(Stored data)
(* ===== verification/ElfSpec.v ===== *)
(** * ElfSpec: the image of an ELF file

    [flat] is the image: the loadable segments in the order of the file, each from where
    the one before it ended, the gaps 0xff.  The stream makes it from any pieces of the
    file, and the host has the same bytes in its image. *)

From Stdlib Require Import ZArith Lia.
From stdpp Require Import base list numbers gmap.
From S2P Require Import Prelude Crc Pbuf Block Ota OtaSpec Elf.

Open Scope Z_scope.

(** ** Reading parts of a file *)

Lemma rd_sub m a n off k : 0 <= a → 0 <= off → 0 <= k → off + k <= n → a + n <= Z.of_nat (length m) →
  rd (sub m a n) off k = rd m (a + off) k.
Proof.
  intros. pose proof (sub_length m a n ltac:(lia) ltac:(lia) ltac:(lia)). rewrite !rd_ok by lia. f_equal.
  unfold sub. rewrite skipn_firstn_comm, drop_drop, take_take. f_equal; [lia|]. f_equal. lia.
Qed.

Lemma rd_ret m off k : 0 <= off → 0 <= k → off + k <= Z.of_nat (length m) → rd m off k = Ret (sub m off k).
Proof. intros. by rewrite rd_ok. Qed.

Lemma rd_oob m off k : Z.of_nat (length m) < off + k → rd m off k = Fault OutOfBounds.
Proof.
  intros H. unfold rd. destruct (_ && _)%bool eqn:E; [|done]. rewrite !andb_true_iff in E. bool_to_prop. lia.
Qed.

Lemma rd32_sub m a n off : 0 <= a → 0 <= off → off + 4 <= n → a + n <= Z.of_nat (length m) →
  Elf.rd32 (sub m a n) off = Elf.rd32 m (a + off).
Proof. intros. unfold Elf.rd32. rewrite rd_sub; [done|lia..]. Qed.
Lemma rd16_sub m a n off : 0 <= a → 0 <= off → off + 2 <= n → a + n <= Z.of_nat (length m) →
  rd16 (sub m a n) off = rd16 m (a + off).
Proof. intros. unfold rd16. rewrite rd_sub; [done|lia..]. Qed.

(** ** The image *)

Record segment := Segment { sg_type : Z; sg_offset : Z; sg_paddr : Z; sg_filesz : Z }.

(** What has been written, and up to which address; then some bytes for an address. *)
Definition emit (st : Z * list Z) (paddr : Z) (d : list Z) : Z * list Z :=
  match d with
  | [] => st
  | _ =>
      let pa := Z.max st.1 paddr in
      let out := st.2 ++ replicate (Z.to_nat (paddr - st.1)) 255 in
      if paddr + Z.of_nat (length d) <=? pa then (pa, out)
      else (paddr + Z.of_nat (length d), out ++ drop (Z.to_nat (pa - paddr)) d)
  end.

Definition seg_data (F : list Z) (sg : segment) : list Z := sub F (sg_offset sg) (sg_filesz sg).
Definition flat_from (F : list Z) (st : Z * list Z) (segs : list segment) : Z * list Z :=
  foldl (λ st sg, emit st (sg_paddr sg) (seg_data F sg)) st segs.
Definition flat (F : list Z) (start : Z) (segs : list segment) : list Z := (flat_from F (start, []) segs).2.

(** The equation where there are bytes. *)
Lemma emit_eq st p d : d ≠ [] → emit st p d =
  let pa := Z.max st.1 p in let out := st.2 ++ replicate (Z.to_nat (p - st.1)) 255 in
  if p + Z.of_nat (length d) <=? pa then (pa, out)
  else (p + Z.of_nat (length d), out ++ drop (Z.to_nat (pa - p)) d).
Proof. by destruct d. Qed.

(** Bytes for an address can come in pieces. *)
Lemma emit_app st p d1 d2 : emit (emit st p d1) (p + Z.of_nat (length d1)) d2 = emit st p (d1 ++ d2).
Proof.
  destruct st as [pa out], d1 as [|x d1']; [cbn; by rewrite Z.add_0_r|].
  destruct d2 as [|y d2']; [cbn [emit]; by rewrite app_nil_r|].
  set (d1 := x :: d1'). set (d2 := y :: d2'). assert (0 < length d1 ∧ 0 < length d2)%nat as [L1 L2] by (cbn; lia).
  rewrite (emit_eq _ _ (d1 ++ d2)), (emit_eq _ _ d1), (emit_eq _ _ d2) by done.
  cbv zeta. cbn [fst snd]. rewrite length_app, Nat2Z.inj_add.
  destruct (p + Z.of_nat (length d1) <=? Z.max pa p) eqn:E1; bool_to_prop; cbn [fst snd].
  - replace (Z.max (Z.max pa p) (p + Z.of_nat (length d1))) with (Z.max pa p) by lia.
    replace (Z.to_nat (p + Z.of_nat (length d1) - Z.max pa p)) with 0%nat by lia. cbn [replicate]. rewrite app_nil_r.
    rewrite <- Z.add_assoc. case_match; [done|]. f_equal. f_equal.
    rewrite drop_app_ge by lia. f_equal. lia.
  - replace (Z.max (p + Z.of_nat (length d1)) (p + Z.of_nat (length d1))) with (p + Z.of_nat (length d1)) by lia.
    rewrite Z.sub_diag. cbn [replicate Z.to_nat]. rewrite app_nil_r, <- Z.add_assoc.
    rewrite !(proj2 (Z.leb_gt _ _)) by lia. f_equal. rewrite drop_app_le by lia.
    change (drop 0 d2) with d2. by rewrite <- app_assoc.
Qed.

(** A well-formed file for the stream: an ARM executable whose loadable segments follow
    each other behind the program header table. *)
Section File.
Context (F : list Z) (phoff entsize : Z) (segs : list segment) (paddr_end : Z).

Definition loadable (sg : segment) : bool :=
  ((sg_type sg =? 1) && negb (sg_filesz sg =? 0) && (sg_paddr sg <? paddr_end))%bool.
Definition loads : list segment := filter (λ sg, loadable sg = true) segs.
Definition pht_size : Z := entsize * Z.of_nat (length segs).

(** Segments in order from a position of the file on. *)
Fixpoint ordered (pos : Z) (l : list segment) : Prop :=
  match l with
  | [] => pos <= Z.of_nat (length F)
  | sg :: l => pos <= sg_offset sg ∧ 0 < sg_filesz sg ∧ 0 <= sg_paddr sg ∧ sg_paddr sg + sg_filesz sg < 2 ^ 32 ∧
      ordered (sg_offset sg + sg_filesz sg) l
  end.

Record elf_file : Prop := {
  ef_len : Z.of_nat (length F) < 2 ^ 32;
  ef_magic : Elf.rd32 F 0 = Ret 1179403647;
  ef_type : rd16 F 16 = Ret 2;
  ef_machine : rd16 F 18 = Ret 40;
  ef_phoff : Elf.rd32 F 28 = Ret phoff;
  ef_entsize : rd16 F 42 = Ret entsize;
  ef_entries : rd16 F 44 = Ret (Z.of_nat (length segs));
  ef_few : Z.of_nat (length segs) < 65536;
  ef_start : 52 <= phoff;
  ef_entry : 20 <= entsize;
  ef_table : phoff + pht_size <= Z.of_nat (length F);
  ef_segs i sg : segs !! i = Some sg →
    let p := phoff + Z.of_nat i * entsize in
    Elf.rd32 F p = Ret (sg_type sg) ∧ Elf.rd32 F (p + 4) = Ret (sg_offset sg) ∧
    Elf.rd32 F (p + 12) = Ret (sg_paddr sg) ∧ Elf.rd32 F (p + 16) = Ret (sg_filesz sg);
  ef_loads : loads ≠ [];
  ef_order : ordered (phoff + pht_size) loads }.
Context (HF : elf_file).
==
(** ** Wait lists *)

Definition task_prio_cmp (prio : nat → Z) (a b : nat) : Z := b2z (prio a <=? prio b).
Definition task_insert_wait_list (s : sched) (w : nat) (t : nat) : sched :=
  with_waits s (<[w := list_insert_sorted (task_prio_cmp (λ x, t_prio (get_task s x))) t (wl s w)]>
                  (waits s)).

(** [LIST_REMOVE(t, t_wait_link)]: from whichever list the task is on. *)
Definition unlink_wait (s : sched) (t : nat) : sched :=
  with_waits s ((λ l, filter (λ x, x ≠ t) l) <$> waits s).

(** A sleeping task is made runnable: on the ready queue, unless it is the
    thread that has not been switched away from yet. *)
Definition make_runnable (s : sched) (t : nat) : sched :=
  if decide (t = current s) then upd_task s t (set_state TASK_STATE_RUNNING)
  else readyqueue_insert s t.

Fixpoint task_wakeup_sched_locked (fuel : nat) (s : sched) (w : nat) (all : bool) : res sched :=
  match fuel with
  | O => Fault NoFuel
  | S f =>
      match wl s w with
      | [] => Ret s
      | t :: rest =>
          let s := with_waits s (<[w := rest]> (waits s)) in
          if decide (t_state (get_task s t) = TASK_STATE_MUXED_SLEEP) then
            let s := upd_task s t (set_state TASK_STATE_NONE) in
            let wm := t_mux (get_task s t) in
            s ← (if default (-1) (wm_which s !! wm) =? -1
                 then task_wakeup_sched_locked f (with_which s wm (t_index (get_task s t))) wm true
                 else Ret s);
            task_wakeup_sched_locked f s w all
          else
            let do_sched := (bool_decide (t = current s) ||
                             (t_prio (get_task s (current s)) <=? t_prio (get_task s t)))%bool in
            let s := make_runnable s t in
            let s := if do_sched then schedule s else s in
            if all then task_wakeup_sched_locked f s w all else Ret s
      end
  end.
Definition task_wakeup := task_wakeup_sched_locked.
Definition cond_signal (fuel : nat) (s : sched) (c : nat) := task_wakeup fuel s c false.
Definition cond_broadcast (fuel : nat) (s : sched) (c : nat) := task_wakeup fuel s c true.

Required action
From the records above, give again exactly the lines running from the line with "Context (F : list" to the line with "Context (HF : elf_file).", inclusive.

Your solution
Context (F : list Z) (phoff entsize : Z) (segs : list segment) (paddr_end : Z).

Definition loadable (sg : segment) : bool :=
  ((sg_type sg =? 1) && negb (sg_filesz sg =? 0) && (sg_paddr sg <? paddr_end))%bool.
Definition loads : list segment := filter (λ sg, loadable sg = true) segs.
Definition pht_size : Z := entsize * Z.of_nat (length segs).

(** Segments in order from a position of the file on. *)
Fixpoint ordered (pos : Z) (l : list segment) : Prop :=
  match l with
  | [] => pos <= Z.of_nat (length F)
  | sg :: l => pos <= sg_offset sg ∧ 0 < sg_filesz sg ∧ 0 <= sg_paddr sg ∧ sg_paddr sg + sg_filesz sg < 2 ^ 32 ∧
      ordered (sg_offset sg + sg_filesz sg) l
  end.

Record elf_file : Prop := {
  ef_len : Z.of_nat (length F) < 2 ^ 32;
  ef_magic : Elf.rd32 F 0 = Ret 1179403647;
  ef_type : rd16 F 16 = Ret 2;
  ef_machine : rd16 F 18 = Ret 40;
  ef_phoff : Elf.rd32 F 28 = Ret phoff;
  ef_entsize : rd16 F 42 = Ret entsize;
  ef_entries : rd16 F 44 = Ret (Z.of_nat (length segs));
  ef_few : Z.of_nat (length segs) < 65536;
  ef_start : 52 <= phoff;
  ef_entry : 20 <= entsize;
  ef_table : phoff + pht_size <= Z.of_nat (length F);
  ef_segs i sg : segs !! i = Some sg →
    let p := phoff + Z.of_nat i * entsize in
    Elf.rd32 F p = Ret (sg_type sg) ∧ Elf.rd32 F (p + 4) = Ret (sg_offset sg) ∧
    Elf.rd32 F (p + 12) = Ret (sg_paddr sg) ∧ Elf.rd32 F (p + 16) = Ret (sg_filesz sg);
  ef_loads : loads ≠ [];
  ef_order : ordered (phoff + pht_size) loads }.
Context (HF : elf_file).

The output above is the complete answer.